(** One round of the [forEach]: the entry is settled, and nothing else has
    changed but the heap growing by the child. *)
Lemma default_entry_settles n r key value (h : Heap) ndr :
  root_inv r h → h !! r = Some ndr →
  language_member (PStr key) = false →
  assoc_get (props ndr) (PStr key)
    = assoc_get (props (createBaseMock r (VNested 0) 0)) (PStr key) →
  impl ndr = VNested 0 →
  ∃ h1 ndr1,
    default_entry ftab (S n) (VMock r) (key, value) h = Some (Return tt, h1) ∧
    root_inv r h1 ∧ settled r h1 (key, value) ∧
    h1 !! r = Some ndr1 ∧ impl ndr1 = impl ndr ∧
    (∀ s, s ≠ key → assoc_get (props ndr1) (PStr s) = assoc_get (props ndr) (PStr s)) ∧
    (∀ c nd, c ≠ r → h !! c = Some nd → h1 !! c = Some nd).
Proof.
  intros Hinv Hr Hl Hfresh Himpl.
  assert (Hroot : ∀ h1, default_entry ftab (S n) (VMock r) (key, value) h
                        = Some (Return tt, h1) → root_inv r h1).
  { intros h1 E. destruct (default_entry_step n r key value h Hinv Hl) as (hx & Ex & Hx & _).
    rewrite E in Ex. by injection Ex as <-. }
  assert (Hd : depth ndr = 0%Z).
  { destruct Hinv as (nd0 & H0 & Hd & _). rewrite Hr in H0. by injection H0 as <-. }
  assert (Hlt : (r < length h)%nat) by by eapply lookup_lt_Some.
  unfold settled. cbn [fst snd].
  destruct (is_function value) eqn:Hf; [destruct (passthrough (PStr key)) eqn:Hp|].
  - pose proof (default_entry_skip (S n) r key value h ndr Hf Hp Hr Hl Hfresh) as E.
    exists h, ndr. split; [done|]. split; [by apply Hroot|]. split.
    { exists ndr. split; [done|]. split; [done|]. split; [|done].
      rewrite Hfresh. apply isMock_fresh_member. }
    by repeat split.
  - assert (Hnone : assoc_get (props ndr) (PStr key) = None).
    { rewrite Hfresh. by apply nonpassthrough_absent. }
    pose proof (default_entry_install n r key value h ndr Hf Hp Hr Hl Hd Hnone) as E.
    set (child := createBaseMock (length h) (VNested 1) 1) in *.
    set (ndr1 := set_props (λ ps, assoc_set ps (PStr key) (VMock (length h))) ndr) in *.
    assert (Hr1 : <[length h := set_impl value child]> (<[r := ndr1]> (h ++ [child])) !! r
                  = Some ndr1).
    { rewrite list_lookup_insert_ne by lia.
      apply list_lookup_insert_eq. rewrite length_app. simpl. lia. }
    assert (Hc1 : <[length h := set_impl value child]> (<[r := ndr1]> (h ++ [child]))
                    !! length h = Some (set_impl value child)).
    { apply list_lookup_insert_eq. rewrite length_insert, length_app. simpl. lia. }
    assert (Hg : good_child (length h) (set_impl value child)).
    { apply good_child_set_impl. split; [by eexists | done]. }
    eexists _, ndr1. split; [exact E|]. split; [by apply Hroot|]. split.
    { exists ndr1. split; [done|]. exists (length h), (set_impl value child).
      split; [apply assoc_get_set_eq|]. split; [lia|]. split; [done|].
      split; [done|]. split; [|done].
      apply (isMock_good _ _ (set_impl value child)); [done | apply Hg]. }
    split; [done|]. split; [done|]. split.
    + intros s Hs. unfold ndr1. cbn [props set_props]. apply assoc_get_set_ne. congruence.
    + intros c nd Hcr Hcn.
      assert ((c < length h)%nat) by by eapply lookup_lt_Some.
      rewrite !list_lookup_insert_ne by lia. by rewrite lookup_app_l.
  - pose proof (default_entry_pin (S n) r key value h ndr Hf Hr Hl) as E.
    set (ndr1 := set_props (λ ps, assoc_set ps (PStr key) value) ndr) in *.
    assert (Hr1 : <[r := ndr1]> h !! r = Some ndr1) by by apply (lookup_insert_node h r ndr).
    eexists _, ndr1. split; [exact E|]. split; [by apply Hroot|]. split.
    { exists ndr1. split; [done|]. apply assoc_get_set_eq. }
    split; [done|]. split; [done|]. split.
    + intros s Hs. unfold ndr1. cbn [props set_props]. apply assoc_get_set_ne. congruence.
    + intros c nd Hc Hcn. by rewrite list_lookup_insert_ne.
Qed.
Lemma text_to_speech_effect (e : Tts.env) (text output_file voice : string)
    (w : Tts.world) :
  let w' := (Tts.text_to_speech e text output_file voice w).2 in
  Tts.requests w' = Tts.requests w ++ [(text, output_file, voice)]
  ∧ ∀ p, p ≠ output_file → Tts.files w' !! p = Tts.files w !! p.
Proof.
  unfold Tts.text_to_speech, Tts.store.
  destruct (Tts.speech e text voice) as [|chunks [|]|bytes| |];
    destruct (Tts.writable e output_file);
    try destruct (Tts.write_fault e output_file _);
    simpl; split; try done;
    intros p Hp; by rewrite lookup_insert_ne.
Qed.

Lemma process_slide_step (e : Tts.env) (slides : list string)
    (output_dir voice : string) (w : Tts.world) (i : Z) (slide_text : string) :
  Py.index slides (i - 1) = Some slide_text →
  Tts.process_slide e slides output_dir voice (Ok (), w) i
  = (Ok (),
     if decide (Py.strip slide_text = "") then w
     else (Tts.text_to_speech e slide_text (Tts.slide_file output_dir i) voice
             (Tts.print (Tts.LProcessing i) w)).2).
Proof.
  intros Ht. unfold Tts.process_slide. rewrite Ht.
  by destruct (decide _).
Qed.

########

### Problem requirements
Repeat the whole of the data above exactly, keeping every word.

### Reply
(** One round of the [forEach]: the entry is settled, and nothing else has
    changed but the heap growing by the child. *)
Lemma default_entry_settles n r key value (h : Heap) ndr :
  root_inv r h → h !! r = Some ndr →
  language_member (PStr key) = false →
  assoc_get (props ndr) (PStr key)
    = assoc_get (props (createBaseMock r (VNested 0) 0)) (PStr key) →
  impl ndr = VNested 0 →
  ∃ h1 ndr1,
    default_entry ftab (S n) (VMock r) (key, value) h = Some (Return tt, h1) ∧
    root_inv r h1 ∧ settled r h1 (key, value) ∧
    h1 !! r = Some ndr1 ∧ impl ndr1 = impl ndr ∧
    (∀ s, s ≠ key → assoc_get (props ndr1) (PStr s) = assoc_get (props ndr) (PStr s)) ∧
    (∀ c nd, c ≠ r → h !! c = Some nd → h1 !! c = Some nd).
Proof.
  intros Hinv Hr Hl Hfresh Himpl.
  assert (Hroot : ∀ h1, default_entry ftab (S n) (VMock r) (key, value) h
                        = Some (Return tt, h1) → root_inv r h1).
  { intros h1 E. destruct (default_entry_step n r key value h Hinv Hl) as (hx & Ex & Hx & _).
    rewrite E in Ex. by injection Ex as <-. }
  assert (Hd : depth ndr = 0%Z).
  { destruct Hinv as (nd0 & H0 & Hd & _). rewrite Hr in H0. by injection H0 as <-. }
  assert (Hlt : (r < length h)%nat) by by eapply lookup_lt_Some.
  unfold settled. cbn [fst snd].
  destruct (is_function value) eqn:Hf; [destruct (passthrough (PStr key)) eqn:Hp|].
  - pose proof (default_entry_skip (S n) r key value h ndr Hf Hp Hr Hl Hfresh) as E.
    exists h, ndr. split; [done|]. split; [by apply Hroot|]. split.
    { exists ndr. split; [done|]. split; [done|]. split; [|done].
      rewrite Hfresh. apply isMock_fresh_member. }
    by repeat split.
  - assert (Hnone : assoc_get (props ndr) (PStr key) = None).
    { rewrite Hfresh. by apply nonpassthrough_absent. }
    pose proof (default_entry_install n r key value h ndr Hf Hp Hr Hl Hd Hnone) as E.
    set (child := createBaseMock (length h) (VNested 1) 1) in *.
    set (ndr1 := set_props (λ ps, assoc_set ps (PStr key) (VMock (length h))) ndr) in *.
    assert (Hr1 : <[length h := set_impl value child]> (<[r := ndr1]> (h ++ [child])) !! r
                  = Some ndr1).
    { rewrite list_lookup_insert_ne by lia.
      apply list_lookup_insert_eq. rewrite length_app. simpl. lia. }
    assert (Hc1 : <[length h := set_impl value child]> (<[r := ndr1]> (h ++ [child]))
                    !! length h = Some (set_impl value child)).
    { apply list_lookup_insert_eq. rewrite length_insert, length_app. simpl. lia. }
    assert (Hg : good_child (length h) (set_impl value child)).
    { apply good_child_set_impl. split; [by eexists | done]. }
    eexists _, ndr1. split; [exact E|]. split; [by apply Hroot|]. split.
    { exists ndr1. split; [done|]. exists (length h), (set_impl value child).
      split; [apply assoc_get_set_eq|]. split; [lia|]. split; [done|].
      split; [done|]. split; [|done].
      apply (isMock_good _ _ (set_impl value child)); [done | apply Hg]. }
    split; [done|]. split; [done|]. split.
    + intros s Hs. unfold ndr1. cbn [props set_props]. apply assoc_get_set_ne. congruence.
    + intros c nd Hcr Hcn.
      assert ((c < length h)%nat) by by eapply lookup_lt_Some.
      rewrite !list_lookup_insert_ne by lia. by rewrite lookup_app_l.
  - pose proof (default_entry_pin (S n) r key value h ndr Hf Hr Hl) as E.
    set (ndr1 := set_props (λ ps, assoc_set ps (PStr key) value) ndr) in *.
    assert (Hr1 : <[r := ndr1]> h !! r = Some ndr1) by by apply (lookup_insert_node h r ndr).
    eexists _, ndr1. split; [exact E|]. split; [by apply Hroot|]. split.
    { exists ndr1. split; [done|]. apply assoc_get_set_eq. }
    split; [done|]. split; [done|]. split.
    + intros s Hs. unfold ndr1. cbn [props set_props]. apply assoc_get_set_ne. congruence.
    + intros c nd Hc Hcn. by rewrite list_lookup_insert_ne.
Qed.
Lemma text_to_speech_effect (e : Tts.env) (text output_file voice : string)
    (w : Tts.world) :
  let w' := (Tts.text_to_speech e text output_file voice w).2 in
  Tts.requests w' = Tts.requests w ++ [(text, output_file, voice)]
  ∧ ∀ p, p ≠ output_file → Tts.files w' !! p = Tts.files w !! p.
Proof.
  unfold Tts.text_to_speech, Tts.store.
  destruct (Tts.speech e text voice) as [|chunks [|]|bytes| |];
    destruct (Tts.writable e output_file);
    try destruct (Tts.write_fault e output_file _);
    simpl; split; try done;
    intros p Hp; by rewrite lookup_insert_ne.
Qed.

Lemma process_slide_step (e : Tts.env) (slides : list string)
    (output_dir voice : string) (w : Tts.world) (i : Z) (slide_text : string) :
  Py.index slides (i - 1) = Some slide_text →
  Tts.process_slide e slides output_dir voice (Ok (), w) i
  = (Ok (),
     if decide (Py.strip slide_text = "") then w
     else (Tts.text_to_speech e slide_text (Tts.slide_file output_dir i) voice
             (Tts.print (Tts.LProcessing i) w)).2).
Proof.
  intros Ht. unfold Tts.process_slide. rewrite Ht.
  by destruct (decide _).
Qed.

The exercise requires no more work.